Matrim - 13 Lutego 2014, 15:53
Agi napisał/a | na widok planszy Reklama zmieniam kanał w tv |
A ja mam teorię, że i w takim przypadku zostaliśmy już przechytrzeni: gdy na jednym kanale zaczyna się reklama, to na który bym nie przełączył, to tam reklama jest, albo za chwilę się zaczyna. Zmowa, jak nic. Niedługo według bloków reklamowych będziemy ustawiać zegarki.
Martva - 13 Lutego 2014, 16:08
Nie oglądam TV, więc reklamy bywają dla mnie interesujące, bo ich nie znam i nie zdążają mi się znudzić. W radio spokojnie połowa to reklamy suplementów diety. Wkurzają mnie strasznie.
Witchma - 13 Lutego 2014, 16:18
Ja nie mam telewizora, ale wystarczy iść raz na jakiś czas do kina i jest się na bieżąco z reklamami...
Kruk Siwy - 13 Lutego 2014, 18:25
Przed Grawitacją było ich czterdzieści minut. W zasadzie już wychodziłem, gdy zaczął się film.
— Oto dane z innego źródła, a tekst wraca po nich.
(* ===== verification/CompressThm.v ===== *)
(** The compressor writes sub-blocks that hold its input, and the round trip
    of compression. *)

From S2P Require Import Prelude Bytes Compress CompressTok CompressMatch.
Import Compress.

Section compressor.
Context (inbuf : list Z) (bufsize : Z).
Hypothesis Hbytes : bytes inbuf.
Hypothesis Hsize : 0 < bufsize <= zlen inbuf.
Hypothesis Hblock : bufsize <= NTFS_SB_SIZE.

(** The output buffer holds the groups [full] and, behind the place of its
    tag, the tokens [part] of a group that is not complete. *)
Definition written (out : list Z) (ptag xout : Z) (full : list (list token)) (part : list token) : Prop :=
  exists hdr x rest,
    out = hdr ++ groups_bytes 0 full ++ x :: tokens_bytes (tokens_len (concat full)) part ++ rest /\ zlen hdr = 2 /\
    ptag = 2 + zlen (groups_bytes 0 full) /\ xout = ptag + 1 + zlen (tokens_bytes (tokens_len (concat full)) part).

(** The tokens are those of the first [i] bytes of the input. *)
Definition parsed (i : Z) (full : list (list token)) (part : list token) : Prop :=
  0 <= i <= bufsize /\ Forall (fun g => length g = 8%nat) full /\ tokens_ok 0 (concat full ++ part) /\
  expand [] (concat full ++ part) = take (Z.to_nat i) inbuf.

Lemma parsed_pos i full part : parsed i full part -> tokens_len (concat full) + tokens_len part = i.
Proof.
  intros (Hi & _ & Hok & E). pose proof (expand_zlen _ [] 0 Hok) as Ez. rewrite E, tokens_len_app in Ez.
  unfold zlen in Ez. rewrite length_take in Ez. unfold zlen in Hsize. cbn in Ez. lia.
Qed.

(** One more token, written at the end. *)
Lemma written_snoc out ptag xout i full part t out1 : parsed i full part -> written out ptag xout full part ->
  awrite out xout (token_bytes i t) = Ok out1 ->
  zlen out1 = zlen out /\ written out1 ptag (xout + zlen (token_bytes i t)) full (part ++ [t]).
Proof.
  intros Hp (hdr & x & rest & -> & Hh & -> & ->) Hw. set (tb := token_bytes i t) in *. pose proof (parsed_pos _ _ _ Hp) as Ei.
  assert (zlen tb <= zlen rest) as Hl.
  { unfold awrite in Hw. destruct (_ <? 0); [done|]. destruct (Z.ltb_spec (zlen (hdr ++ groups_bytes 0 full ++ x :: tokens_bytes (tokens_len (concat full)) part ++ rest))
      (2 + zlen (groups_bytes 0 full) + 1 + zlen (tokens_bytes (tokens_len (concat full)) part) + zlen tb)); [done|].
    rewrite !zlen_app, zlen_cons, zlen_app in *. lia. }
  set (full_b := groups_bytes 0 full) in *. set (part_b := tokens_bytes (tokens_len (concat full)) part) in *.
  replace (hdr ++ full_b ++ x :: part_b ++ rest) with ((hdr ++ full_b ++ x :: part_b) ++ take (length tb) rest ++ drop (length tb) rest) in Hw
    by (rewrite take_drop, <- !app_assoc; done).
  assert (length (take (length tb) rest) = length tb) as E by (unfold zlen in *; rewrite length_take; lia).
  rewrite awrite_mid in Hw by (rewrite ?zlen_app, ?zlen_cons; lia || done). injection Hw as <-.
  split.
  - rewrite !zlen_app, !zlen_cons, !zlen_app. unfold zlen in *. rewrite length_drop. lia.
  - exists hdr, x, (drop (length tb) rest). unfold written. fold full_b. rewrite tokens_bytes_app, Ei. cbn [tokens_bytes]. rewrite app_nil_r. fold part_b tb.
    split; [by rewrite <- !app_assoc|]. split; [done|]. split; [done|]. rewrite zlen_app. lia.
Qed.

Lemma parsed_snoc i full part t : parsed i full part -> token_ok i t -> i + token_len t <= bufsize ->
  expand_token (take (Z.to_nat i) inbuf) t = take (Z.to_nat (i + token_len t)) inbuf ->
  parsed (i + token_len t) full (part ++ [t]).
Proof.
  intros Hp Ht Hl E. pose proof (parsed_pos _ _ _ Hp) as Ei. destruct Hp as (Hi & Hf & Hok & Hex). pose proof (token_ok_len _ _ Ht).
  split; [lia|]. split; [done|]. rewrite app_assoc. split.
  - apply tokens_ok_app. split; [done|]. rewrite tokens_len_app. cbn. by rewrite Ei.
  - rewrite expand_app, Hex. done.
Qed.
feralny por. - 13 Lutego 2014, 21:00
konopia, oglądasz reklamy?
Rafał - 14 Lutego 2014, 07:57
Jakoś tak przypadkowo pilot omsknął mi się na rosyjską jedynkę, a tam blok reklamowy. Jakiś operator komórkowy się reklamował, głównie plansze z napisami. Dziwne, żadnych panienek, hydraulików w przebraniu, maskotek, masowego ogłupiania - przypadek?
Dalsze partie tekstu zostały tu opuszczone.